## [TO DO]
Please keep to the lines below from the one with "destruct (PutShared_law x" through the one with "Proof. unfold keyOf, slice.", and restate them word for word, ends included.

====== TASK MATERIAL

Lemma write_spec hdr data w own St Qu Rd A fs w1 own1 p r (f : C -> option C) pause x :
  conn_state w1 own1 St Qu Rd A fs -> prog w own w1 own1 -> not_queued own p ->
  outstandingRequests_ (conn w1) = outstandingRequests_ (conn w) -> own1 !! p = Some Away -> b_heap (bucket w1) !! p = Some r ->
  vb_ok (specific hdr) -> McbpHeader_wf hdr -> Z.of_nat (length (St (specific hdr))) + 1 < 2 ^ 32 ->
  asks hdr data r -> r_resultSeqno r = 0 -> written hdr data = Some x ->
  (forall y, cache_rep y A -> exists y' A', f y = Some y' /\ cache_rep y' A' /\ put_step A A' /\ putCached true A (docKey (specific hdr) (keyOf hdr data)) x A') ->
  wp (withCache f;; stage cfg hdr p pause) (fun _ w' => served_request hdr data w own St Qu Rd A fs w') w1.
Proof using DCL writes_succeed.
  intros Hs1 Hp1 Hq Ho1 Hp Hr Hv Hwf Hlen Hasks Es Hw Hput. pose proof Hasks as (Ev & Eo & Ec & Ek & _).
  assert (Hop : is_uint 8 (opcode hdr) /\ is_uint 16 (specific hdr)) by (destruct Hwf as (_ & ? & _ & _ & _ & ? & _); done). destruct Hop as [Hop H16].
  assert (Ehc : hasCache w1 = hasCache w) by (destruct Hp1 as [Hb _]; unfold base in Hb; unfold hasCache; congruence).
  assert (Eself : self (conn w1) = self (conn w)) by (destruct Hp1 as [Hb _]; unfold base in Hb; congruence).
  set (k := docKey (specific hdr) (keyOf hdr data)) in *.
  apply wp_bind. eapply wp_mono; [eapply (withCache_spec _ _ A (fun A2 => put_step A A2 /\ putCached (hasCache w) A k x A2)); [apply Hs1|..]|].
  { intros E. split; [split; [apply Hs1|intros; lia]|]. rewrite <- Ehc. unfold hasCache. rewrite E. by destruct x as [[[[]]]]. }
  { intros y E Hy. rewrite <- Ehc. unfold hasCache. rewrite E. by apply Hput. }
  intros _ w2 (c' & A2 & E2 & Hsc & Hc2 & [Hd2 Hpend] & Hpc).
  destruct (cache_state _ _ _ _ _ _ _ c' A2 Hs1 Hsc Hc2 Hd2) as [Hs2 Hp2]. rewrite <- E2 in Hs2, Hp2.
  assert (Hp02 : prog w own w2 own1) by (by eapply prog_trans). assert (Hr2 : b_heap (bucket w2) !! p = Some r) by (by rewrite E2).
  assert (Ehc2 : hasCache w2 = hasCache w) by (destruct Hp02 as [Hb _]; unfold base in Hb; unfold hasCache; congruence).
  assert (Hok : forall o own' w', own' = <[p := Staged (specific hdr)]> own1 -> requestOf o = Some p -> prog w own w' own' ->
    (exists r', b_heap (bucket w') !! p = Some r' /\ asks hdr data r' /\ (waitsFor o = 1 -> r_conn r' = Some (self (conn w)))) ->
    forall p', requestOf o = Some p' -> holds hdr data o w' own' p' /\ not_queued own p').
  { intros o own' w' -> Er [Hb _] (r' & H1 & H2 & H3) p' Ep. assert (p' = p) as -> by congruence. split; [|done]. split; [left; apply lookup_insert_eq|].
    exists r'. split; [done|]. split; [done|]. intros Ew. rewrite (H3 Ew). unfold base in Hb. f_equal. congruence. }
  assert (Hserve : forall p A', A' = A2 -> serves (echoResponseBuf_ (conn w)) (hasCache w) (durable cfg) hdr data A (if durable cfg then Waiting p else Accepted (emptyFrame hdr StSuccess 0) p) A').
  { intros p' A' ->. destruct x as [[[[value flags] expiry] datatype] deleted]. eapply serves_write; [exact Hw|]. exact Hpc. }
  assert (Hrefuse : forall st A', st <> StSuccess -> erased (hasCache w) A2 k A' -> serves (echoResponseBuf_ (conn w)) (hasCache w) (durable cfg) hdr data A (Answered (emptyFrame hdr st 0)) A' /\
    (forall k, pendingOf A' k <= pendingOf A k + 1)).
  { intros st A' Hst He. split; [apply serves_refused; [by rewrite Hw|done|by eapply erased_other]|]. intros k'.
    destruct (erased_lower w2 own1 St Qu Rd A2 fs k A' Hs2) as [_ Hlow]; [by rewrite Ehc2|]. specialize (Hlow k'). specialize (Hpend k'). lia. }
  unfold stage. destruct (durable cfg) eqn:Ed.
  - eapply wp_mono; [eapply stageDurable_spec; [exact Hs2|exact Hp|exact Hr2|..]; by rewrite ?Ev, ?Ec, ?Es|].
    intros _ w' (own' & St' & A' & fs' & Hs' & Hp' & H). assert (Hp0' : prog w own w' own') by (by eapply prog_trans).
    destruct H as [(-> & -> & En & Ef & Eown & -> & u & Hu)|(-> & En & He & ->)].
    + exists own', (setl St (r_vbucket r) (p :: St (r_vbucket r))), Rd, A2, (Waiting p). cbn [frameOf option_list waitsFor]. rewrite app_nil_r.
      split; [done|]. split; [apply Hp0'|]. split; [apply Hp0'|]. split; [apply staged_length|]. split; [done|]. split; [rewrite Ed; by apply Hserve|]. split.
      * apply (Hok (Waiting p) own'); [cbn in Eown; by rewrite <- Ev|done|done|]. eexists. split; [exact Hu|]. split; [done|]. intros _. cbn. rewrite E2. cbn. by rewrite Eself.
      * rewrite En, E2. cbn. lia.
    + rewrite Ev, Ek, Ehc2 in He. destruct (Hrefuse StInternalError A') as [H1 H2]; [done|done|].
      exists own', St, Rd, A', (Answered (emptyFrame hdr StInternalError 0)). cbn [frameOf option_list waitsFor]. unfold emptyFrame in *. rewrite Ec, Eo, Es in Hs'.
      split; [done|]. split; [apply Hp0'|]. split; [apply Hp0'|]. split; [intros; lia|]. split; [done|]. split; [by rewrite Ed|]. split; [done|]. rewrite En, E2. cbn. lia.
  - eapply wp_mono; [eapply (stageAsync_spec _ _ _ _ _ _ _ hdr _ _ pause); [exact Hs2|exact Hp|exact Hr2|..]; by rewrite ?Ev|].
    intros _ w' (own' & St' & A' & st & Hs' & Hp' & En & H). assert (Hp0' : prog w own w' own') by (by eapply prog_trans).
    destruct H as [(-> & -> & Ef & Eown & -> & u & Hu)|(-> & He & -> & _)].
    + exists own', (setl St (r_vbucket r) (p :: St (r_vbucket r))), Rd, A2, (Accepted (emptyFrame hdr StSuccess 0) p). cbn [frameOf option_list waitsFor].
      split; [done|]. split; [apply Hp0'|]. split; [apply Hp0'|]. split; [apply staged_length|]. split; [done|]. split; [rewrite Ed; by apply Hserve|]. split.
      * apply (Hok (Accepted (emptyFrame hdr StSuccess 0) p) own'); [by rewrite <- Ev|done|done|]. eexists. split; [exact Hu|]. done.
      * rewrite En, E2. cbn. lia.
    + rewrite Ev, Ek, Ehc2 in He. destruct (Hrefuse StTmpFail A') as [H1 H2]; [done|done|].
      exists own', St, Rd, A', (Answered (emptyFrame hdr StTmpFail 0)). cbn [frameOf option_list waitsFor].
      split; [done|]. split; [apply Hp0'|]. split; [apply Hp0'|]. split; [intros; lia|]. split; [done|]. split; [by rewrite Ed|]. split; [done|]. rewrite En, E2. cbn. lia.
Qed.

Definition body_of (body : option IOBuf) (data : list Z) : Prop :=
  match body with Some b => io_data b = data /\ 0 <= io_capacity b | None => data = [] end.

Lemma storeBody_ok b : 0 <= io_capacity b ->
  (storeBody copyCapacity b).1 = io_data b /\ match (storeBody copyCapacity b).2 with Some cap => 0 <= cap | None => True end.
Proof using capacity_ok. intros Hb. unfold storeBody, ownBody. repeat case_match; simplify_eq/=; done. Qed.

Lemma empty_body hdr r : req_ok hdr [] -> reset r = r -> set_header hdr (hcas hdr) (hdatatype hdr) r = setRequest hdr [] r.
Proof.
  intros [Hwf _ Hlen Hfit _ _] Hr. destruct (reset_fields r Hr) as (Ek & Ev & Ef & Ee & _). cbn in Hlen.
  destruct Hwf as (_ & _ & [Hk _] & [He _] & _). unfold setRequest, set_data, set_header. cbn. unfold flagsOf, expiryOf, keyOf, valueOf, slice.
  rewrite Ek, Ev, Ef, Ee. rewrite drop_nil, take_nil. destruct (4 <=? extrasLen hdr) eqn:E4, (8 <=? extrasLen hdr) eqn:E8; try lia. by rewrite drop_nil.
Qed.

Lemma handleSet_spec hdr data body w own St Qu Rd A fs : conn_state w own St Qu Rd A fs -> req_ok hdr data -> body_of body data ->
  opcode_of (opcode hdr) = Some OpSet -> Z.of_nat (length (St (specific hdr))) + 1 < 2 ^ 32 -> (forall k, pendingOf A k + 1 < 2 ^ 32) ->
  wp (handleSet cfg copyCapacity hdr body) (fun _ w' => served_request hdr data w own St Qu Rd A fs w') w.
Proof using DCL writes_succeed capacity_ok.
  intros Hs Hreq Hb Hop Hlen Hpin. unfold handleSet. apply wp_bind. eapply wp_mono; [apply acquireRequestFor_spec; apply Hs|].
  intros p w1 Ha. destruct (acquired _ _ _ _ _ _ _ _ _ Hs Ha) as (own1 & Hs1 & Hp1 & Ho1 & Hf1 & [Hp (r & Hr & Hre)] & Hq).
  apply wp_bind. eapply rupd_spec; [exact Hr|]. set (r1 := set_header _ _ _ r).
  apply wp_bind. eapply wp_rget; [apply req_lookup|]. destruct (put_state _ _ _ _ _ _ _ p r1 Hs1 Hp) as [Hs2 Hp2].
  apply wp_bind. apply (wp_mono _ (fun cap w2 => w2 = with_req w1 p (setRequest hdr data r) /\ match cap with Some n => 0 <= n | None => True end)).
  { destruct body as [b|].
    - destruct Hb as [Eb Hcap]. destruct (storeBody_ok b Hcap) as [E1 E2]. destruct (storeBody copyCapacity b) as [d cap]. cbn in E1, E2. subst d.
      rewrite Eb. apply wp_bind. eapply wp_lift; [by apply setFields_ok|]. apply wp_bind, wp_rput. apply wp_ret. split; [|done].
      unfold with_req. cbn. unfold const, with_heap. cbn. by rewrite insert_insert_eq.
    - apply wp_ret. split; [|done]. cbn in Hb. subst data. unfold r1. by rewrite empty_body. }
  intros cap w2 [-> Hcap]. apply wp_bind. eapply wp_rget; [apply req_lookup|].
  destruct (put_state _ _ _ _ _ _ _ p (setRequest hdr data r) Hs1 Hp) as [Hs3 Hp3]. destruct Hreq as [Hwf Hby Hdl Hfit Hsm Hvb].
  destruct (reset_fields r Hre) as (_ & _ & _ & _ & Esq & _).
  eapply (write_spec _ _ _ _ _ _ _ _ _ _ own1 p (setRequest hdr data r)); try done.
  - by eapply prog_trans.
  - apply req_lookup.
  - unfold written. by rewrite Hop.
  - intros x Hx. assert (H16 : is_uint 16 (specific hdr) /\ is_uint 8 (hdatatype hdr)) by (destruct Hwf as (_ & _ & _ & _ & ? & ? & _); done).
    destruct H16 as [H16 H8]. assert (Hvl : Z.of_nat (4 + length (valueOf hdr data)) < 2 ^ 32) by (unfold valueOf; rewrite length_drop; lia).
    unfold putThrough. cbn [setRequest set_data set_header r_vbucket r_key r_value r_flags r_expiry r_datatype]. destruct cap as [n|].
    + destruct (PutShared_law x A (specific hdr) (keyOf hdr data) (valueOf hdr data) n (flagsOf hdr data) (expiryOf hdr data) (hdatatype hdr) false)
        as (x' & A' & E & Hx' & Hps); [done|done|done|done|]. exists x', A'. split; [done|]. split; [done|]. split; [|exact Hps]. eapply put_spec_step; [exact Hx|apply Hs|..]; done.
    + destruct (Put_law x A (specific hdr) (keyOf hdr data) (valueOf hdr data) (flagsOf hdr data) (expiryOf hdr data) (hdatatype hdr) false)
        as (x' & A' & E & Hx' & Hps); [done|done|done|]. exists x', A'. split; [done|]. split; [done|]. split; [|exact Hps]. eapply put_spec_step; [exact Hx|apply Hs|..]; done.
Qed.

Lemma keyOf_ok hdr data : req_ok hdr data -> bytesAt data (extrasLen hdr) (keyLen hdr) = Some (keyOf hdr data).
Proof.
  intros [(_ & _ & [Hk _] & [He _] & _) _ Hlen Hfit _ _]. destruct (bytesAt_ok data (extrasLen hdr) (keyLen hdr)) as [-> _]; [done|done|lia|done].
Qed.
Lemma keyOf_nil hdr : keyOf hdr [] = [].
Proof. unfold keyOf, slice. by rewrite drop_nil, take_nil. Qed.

============
====== TASK MATERIAL

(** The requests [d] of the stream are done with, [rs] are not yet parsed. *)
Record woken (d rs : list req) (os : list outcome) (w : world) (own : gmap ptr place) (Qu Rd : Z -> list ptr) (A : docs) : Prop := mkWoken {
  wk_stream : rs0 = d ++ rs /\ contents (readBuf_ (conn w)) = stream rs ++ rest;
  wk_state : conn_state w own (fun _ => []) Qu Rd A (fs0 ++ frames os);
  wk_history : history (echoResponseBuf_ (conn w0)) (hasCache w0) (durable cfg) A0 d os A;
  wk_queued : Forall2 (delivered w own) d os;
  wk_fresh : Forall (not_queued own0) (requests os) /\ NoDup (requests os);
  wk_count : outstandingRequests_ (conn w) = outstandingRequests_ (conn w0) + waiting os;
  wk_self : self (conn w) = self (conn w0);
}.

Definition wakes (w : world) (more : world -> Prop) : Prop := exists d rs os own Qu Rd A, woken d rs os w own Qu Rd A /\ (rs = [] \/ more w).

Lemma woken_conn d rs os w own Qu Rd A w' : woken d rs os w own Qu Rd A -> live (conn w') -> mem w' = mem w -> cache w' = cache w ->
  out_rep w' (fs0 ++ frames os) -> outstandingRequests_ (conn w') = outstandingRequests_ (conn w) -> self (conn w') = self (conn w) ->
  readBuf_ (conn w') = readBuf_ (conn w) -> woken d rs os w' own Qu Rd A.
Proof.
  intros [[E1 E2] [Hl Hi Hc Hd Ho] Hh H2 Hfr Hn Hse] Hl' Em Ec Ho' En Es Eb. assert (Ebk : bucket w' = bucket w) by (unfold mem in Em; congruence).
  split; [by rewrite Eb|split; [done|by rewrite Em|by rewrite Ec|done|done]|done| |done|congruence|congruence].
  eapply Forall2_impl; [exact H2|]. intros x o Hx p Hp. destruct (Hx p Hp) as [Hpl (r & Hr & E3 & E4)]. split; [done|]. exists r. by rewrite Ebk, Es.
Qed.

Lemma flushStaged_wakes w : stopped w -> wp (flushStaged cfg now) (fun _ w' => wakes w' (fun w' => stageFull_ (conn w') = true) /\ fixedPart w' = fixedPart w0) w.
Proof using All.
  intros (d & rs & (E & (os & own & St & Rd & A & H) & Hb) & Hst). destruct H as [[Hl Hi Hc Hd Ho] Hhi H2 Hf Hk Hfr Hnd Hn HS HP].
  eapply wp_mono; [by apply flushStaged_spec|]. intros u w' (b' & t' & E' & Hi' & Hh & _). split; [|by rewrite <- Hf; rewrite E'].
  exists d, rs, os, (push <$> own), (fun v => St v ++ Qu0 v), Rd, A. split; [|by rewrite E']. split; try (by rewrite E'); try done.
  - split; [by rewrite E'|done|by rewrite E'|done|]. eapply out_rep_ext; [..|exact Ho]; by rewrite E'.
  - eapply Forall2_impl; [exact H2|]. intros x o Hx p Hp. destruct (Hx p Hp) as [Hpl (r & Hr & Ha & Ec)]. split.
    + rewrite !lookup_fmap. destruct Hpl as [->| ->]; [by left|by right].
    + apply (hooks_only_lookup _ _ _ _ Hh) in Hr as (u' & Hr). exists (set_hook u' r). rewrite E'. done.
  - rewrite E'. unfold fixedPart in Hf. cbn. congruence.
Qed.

============
====== TASK MATERIAL

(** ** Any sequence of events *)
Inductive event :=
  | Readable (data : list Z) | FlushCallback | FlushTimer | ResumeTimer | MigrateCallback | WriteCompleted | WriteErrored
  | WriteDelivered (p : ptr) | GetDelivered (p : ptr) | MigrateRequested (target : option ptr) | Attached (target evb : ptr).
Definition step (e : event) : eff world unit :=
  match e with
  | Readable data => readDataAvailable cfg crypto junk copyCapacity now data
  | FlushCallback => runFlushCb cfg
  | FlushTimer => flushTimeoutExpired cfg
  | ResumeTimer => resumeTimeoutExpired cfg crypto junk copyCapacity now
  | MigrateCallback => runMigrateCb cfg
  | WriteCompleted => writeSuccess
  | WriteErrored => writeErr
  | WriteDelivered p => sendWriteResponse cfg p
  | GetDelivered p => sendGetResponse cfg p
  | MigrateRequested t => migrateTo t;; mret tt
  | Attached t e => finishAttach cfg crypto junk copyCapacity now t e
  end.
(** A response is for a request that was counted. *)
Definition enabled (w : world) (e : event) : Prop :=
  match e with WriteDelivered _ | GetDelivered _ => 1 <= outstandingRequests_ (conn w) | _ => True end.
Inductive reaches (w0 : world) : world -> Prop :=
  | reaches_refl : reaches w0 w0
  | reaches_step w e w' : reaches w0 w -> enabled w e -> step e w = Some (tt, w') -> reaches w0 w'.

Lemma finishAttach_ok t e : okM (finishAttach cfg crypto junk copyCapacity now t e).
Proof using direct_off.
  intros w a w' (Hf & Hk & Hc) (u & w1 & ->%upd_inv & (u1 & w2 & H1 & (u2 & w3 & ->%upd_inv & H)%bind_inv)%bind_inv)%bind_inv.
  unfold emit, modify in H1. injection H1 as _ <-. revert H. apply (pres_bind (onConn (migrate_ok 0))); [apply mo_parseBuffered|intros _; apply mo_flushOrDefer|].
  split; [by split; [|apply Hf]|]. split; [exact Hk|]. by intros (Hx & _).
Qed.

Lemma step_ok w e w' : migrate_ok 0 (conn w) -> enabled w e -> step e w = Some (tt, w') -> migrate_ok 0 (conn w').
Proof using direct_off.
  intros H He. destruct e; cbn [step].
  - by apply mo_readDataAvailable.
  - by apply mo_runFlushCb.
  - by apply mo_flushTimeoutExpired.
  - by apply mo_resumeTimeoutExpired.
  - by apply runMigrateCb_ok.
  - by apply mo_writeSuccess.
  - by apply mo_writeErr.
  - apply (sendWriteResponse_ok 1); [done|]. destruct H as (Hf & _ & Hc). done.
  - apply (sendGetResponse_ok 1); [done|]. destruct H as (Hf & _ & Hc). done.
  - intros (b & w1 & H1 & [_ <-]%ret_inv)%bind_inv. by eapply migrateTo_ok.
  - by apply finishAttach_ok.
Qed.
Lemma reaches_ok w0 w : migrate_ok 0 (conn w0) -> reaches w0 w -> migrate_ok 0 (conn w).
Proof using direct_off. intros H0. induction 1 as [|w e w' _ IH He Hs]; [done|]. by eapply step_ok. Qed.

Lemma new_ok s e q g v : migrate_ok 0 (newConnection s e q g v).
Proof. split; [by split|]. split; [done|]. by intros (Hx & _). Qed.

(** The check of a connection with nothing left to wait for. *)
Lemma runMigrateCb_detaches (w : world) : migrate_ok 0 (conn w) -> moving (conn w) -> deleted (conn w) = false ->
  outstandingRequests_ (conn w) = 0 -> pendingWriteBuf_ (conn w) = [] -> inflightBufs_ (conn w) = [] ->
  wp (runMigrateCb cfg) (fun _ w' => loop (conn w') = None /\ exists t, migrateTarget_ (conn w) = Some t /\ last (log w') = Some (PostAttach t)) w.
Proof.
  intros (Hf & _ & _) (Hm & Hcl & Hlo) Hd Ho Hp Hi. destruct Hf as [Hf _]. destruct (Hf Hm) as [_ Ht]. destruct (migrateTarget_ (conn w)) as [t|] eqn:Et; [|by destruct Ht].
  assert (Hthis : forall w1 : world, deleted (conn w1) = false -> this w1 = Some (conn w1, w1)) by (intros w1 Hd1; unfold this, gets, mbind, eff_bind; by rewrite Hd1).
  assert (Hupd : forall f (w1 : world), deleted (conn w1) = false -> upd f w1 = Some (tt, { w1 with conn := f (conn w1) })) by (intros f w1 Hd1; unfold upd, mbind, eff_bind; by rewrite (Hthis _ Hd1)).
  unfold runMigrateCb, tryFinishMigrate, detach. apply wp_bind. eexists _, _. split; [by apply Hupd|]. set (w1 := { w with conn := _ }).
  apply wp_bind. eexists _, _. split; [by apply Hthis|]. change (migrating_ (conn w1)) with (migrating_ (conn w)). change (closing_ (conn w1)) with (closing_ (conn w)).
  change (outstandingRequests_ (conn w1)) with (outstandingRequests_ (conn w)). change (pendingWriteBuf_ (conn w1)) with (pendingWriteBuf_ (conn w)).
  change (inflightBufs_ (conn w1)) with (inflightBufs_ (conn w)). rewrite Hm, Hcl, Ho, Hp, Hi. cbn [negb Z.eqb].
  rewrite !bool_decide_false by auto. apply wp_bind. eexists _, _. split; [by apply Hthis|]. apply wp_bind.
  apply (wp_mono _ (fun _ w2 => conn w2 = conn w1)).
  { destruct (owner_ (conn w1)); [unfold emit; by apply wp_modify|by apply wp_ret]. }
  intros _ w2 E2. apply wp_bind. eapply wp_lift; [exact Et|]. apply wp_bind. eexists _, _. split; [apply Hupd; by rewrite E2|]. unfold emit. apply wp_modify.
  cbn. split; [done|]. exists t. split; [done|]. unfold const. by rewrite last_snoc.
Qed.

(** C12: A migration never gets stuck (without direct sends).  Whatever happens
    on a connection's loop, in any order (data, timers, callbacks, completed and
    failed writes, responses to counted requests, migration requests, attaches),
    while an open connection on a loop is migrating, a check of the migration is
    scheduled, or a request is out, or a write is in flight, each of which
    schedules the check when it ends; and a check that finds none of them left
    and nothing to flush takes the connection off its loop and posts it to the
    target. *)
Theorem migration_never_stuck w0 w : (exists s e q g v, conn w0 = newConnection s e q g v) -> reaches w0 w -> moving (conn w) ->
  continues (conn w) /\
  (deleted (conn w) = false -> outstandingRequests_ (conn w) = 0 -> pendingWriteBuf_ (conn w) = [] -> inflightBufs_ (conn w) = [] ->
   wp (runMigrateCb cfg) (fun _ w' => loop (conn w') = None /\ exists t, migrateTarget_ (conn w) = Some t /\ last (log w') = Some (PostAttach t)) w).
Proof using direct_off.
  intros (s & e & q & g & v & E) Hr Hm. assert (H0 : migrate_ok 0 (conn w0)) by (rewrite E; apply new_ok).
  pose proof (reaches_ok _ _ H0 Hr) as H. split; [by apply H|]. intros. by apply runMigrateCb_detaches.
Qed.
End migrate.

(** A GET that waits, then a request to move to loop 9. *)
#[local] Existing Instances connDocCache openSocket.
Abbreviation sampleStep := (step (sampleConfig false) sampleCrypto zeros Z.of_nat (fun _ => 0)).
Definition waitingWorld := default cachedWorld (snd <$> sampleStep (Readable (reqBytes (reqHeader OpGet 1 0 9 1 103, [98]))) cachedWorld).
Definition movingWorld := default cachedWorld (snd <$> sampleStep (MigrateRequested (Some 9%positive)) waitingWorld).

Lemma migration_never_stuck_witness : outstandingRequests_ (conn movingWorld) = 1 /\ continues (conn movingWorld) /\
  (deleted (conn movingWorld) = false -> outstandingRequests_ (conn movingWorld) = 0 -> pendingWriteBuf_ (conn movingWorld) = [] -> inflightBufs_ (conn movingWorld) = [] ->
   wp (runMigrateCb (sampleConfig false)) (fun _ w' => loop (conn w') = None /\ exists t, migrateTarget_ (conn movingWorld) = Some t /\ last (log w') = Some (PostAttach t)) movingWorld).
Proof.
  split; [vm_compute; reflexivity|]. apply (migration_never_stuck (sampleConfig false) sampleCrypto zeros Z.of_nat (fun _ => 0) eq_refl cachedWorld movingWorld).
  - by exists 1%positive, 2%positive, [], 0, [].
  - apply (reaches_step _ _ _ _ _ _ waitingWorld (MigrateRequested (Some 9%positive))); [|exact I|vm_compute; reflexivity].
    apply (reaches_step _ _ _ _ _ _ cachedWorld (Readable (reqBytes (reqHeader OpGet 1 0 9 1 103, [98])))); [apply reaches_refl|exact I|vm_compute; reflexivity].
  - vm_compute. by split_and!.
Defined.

============

## [OUTPUT FOR THIS TASK]
    + destruct (PutShared_law x A (specific hdr) (keyOf hdr data) (valueOf hdr data) n (flagsOf hdr data) (expiryOf hdr data) (hdatatype hdr) false)
        as (x' & A' & E & Hx' & Hps); [done|done|done|done|]. exists x', A'. split; [done|]. split; [done|]. split; [|exact Hps]. eapply put_spec_step; [exact Hx|apply Hs|..]; done.
    + destruct (Put_law x A (specific hdr) (keyOf hdr data) (valueOf hdr data) (flagsOf hdr data) (expiryOf hdr data) (hdatatype hdr) false)
        as (x' & A' & E & Hx' & Hps); [done|done|done|]. exists x', A'. split; [done|]. split; [done|]. split; [|exact Hps]. eapply put_spec_step; [exact Hx|apply Hs|..]; done.
Qed.

Lemma keyOf_ok hdr data : req_ok hdr data -> bytesAt data (extrasLen hdr) (keyLen hdr) = Some (keyOf hdr data).
Proof.
  intros [(_ & _ & [Hk _] & [He _] & _) _ Hlen Hfit _ _]. destruct (bytesAt_ok data (extrasLen hdr) (keyLen hdr)) as [-> _]; [done|done|lia|done].
Qed.
Lemma keyOf_nil hdr : keyOf hdr [] = [].
Proof. unfold keyOf, slice. by rewrite drop_nil, take_nil. Qed.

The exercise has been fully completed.